| Work to complete |
Word for word, give the entries back.

-- Available records follows --

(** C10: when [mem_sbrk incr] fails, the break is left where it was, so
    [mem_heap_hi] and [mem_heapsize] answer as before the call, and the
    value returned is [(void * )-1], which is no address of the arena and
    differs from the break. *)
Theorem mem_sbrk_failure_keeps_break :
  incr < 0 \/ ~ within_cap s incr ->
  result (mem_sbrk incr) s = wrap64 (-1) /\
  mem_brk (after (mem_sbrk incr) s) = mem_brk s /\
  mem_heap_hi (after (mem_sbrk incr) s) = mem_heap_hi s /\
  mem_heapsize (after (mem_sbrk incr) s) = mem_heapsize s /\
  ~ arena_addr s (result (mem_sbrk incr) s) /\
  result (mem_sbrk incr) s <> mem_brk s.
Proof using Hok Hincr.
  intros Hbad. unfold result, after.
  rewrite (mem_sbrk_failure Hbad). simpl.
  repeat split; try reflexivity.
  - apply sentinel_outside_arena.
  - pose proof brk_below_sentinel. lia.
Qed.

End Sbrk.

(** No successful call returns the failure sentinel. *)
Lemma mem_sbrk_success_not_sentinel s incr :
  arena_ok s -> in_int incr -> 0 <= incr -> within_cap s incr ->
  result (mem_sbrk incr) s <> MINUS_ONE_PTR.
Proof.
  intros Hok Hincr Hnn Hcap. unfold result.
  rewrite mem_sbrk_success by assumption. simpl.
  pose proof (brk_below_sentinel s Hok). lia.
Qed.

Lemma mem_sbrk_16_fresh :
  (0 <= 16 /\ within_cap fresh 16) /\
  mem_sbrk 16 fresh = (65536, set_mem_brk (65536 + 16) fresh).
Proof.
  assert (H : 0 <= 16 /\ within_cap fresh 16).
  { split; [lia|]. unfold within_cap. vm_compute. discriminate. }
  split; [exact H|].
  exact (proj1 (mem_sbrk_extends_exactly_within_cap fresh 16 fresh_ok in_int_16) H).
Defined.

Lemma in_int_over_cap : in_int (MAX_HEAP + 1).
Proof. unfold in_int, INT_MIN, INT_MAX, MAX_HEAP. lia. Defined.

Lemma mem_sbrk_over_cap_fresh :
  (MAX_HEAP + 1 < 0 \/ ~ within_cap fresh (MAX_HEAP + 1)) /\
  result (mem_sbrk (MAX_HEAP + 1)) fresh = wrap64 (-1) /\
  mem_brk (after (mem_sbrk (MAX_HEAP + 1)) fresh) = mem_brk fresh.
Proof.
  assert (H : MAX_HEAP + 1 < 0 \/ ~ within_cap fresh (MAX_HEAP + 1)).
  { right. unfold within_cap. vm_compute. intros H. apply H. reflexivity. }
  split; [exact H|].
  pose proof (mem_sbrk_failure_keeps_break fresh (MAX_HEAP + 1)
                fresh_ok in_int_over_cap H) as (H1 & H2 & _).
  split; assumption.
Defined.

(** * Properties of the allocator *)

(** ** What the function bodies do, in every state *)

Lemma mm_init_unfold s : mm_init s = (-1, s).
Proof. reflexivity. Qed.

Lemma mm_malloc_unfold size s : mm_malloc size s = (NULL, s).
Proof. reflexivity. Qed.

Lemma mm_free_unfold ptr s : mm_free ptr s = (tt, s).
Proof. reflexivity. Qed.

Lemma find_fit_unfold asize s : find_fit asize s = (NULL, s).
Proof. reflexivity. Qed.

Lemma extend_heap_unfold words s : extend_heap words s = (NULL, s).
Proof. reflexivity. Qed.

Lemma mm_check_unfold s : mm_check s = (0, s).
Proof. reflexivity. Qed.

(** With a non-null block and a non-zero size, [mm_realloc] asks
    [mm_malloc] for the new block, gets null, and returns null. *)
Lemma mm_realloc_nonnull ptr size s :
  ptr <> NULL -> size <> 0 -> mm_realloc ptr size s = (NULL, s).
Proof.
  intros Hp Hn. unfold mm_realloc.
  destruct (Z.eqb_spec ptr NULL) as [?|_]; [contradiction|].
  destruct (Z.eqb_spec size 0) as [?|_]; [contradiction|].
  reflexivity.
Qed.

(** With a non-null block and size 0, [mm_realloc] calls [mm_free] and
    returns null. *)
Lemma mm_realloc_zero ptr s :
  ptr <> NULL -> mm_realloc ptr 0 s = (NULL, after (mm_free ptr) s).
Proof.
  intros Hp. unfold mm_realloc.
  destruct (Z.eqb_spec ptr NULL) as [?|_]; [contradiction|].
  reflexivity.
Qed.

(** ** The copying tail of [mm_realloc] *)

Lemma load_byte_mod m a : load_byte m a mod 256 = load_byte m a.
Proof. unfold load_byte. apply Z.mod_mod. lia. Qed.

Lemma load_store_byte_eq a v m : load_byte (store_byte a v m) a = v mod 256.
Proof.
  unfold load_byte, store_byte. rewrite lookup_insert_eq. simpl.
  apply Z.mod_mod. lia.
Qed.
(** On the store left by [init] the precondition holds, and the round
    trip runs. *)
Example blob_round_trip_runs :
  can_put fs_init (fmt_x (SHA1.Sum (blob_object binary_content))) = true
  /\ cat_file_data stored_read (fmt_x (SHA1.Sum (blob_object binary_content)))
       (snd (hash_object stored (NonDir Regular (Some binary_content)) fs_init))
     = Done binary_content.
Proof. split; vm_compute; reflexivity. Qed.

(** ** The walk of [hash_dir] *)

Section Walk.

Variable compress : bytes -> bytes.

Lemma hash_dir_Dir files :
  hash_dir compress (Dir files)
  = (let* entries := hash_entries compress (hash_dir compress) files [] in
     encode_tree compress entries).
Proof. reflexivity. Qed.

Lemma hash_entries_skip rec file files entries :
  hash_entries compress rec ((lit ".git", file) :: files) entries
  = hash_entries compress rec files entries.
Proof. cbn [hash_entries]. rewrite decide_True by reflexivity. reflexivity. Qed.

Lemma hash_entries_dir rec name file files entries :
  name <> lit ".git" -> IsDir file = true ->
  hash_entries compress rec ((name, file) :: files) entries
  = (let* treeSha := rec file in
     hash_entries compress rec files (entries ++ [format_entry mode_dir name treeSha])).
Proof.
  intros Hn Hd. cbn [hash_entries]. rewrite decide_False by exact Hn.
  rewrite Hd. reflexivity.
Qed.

-- Available records concluded --

| The answer |
(** C10: when [mem_sbrk incr] fails, the break is left where it was, so
    [mem_heap_hi] and [mem_heapsize] answer as before the call, and the
    value returned is [(void * )-1], which is no address of the arena and
    differs from the break. *)
Theorem mem_sbrk_failure_keeps_break :
  incr < 0 \/ ~ within_cap s incr ->
  result (mem_sbrk incr) s = wrap64 (-1) /\
  mem_brk (after (mem_sbrk incr) s) = mem_brk s /\
  mem_heap_hi (after (mem_sbrk incr) s) = mem_heap_hi s /\
  mem_heapsize (after (mem_sbrk incr) s) = mem_heapsize s /\
  ~ arena_addr s (result (mem_sbrk incr) s) /\
  result (mem_sbrk incr) s <> mem_brk s.
Proof using Hok Hincr.
  intros Hbad. unfold result, after.
  rewrite (mem_sbrk_failure Hbad). simpl.
  repeat split; try reflexivity.
  - apply sentinel_outside_arena.
  - pose proof brk_below_sentinel. lia.
Qed.

End Sbrk.

(** No successful call returns the failure sentinel. *)
Lemma mem_sbrk_success_not_sentinel s incr :
  arena_ok s -> in_int incr -> 0 <= incr -> within_cap s incr ->
  result (mem_sbrk incr) s <> MINUS_ONE_PTR.
Proof.
  intros Hok Hincr Hnn Hcap. unfold result.
  rewrite mem_sbrk_success by assumption. simpl.
  pose proof (brk_below_sentinel s Hok). lia.
Qed.

Lemma mem_sbrk_16_fresh :
  (0 <= 16 /\ within_cap fresh 16) /\
  mem_sbrk 16 fresh = (65536, set_mem_brk (65536 + 16) fresh).
Proof.
  assert (H : 0 <= 16 /\ within_cap fresh 16).
  { split; [lia|]. unfold within_cap. vm_compute. discriminate. }
  split; [exact H|].
  exact (proj1 (mem_sbrk_extends_exactly_within_cap fresh 16 fresh_ok in_int_16) H).
Defined.

Lemma in_int_over_cap : in_int (MAX_HEAP + 1).
Proof. unfold in_int, INT_MIN, INT_MAX, MAX_HEAP. lia. Defined.

Lemma mem_sbrk_over_cap_fresh :
  (MAX_HEAP + 1 < 0 \/ ~ within_cap fresh (MAX_HEAP + 1)) /\
  result (mem_sbrk (MAX_HEAP + 1)) fresh = wrap64 (-1) /\
  mem_brk (after (mem_sbrk (MAX_HEAP + 1)) fresh) = mem_brk fresh.
Proof.
  assert (H : MAX_HEAP + 1 < 0 \/ ~ within_cap fresh (MAX_HEAP + 1)).
  { right. unfold within_cap. vm_compute. intros H. apply H. reflexivity. }
  split; [exact H|].
  pose proof (mem_sbrk_failure_keeps_break fresh (MAX_HEAP + 1)
                fresh_ok in_int_over_cap H) as (H1 & H2 & _).
  split; assumption.
Defined.

(** * Properties of the allocator *)

(** ** What the function bodies do, in every state *)

Lemma mm_init_unfold s : mm_init s = (-1, s).
Proof. reflexivity. Qed.

Lemma mm_malloc_unfold size s : mm_malloc size s = (NULL, s).
Proof. reflexivity. Qed.

Lemma mm_free_unfold ptr s : mm_free ptr s = (tt, s).
Proof. reflexivity. Qed.

Lemma find_fit_unfold asize s : find_fit asize s = (NULL, s).
Proof. reflexivity. Qed.

Lemma extend_heap_unfold words s : extend_heap words s = (NULL, s).
Proof. reflexivity. Qed.

Lemma mm_check_unfold s : mm_check s = (0, s).
Proof. reflexivity. Qed.

(** With a non-null block and a non-zero size, [mm_realloc] asks
    [mm_malloc] for the new block, gets null, and returns null. *)
Lemma mm_realloc_nonnull ptr size s :
  ptr <> NULL -> size <> 0 -> mm_realloc ptr size s = (NULL, s).
Proof.
  intros Hp Hn. unfold mm_realloc.
  destruct (Z.eqb_spec ptr NULL) as [?|_]; [contradiction|].
  destruct (Z.eqb_spec size 0) as [?|_]; [contradiction|].
  reflexivity.
Qed.

(** With a non-null block and size 0, [mm_realloc] calls [mm_free] and
    returns null. *)
Lemma mm_realloc_zero ptr s :
  ptr <> NULL -> mm_realloc ptr 0 s = (NULL, after (mm_free ptr) s).
Proof.
  intros Hp. unfold mm_realloc.
  destruct (Z.eqb_spec ptr NULL) as [?|_]; [contradiction|].
  reflexivity.
Qed.

(** ** The copying tail of [mm_realloc] *)

Lemma load_byte_mod m a : load_byte m a mod 256 = load_byte m a.
Proof. unfold load_byte. apply Z.mod_mod. lia. Qed.

Lemma load_store_byte_eq a v m : load_byte (store_byte a v m) a = v mod 256.
Proof.
  unfold load_byte, store_byte. rewrite lookup_insert_eq. simpl.
  apply Z.mod_mod. lia.
Qed.
(** On the store left by [init] the precondition holds, and the round
    trip runs. *)
Example blob_round_trip_runs :
  can_put fs_init (fmt_x (SHA1.Sum (blob_object binary_content))) = true
  /\ cat_file_data stored_read (fmt_x (SHA1.Sum (blob_object binary_content)))
       (snd (hash_object stored (NonDir Regular (Some binary_content)) fs_init))
     = Done binary_content.
Proof. split; vm_compute; reflexivity. Qed.

(** ** The walk of [hash_dir] *)

Section Walk.

Variable compress : bytes -> bytes.

Lemma hash_dir_Dir files :
  hash_dir compress (Dir files)
  = (let* entries := hash_entries compress (hash_dir compress) files [] in
     encode_tree compress entries).
Proof. reflexivity. Qed.

Lemma hash_entries_skip rec file files entries :
  hash_entries compress rec ((lit ".git", file) :: files) entries
  = hash_entries compress rec files entries.
Proof. cbn [hash_entries]. rewrite decide_True by reflexivity. reflexivity. Qed.

Lemma hash_entries_dir rec name file files entries :
  name <> lit ".git" -> IsDir file = true ->
  hash_entries compress rec ((name, file) :: files) entries
  = (let* treeSha := rec file in
     hash_entries compress rec files (entries ++ [format_entry mode_dir name treeSha])).
Proof.
  intros Hn Hd. cbn [hash_entries]. rewrite decide_False by exact Hn.
  rewrite Hd. reflexivity.
Qed.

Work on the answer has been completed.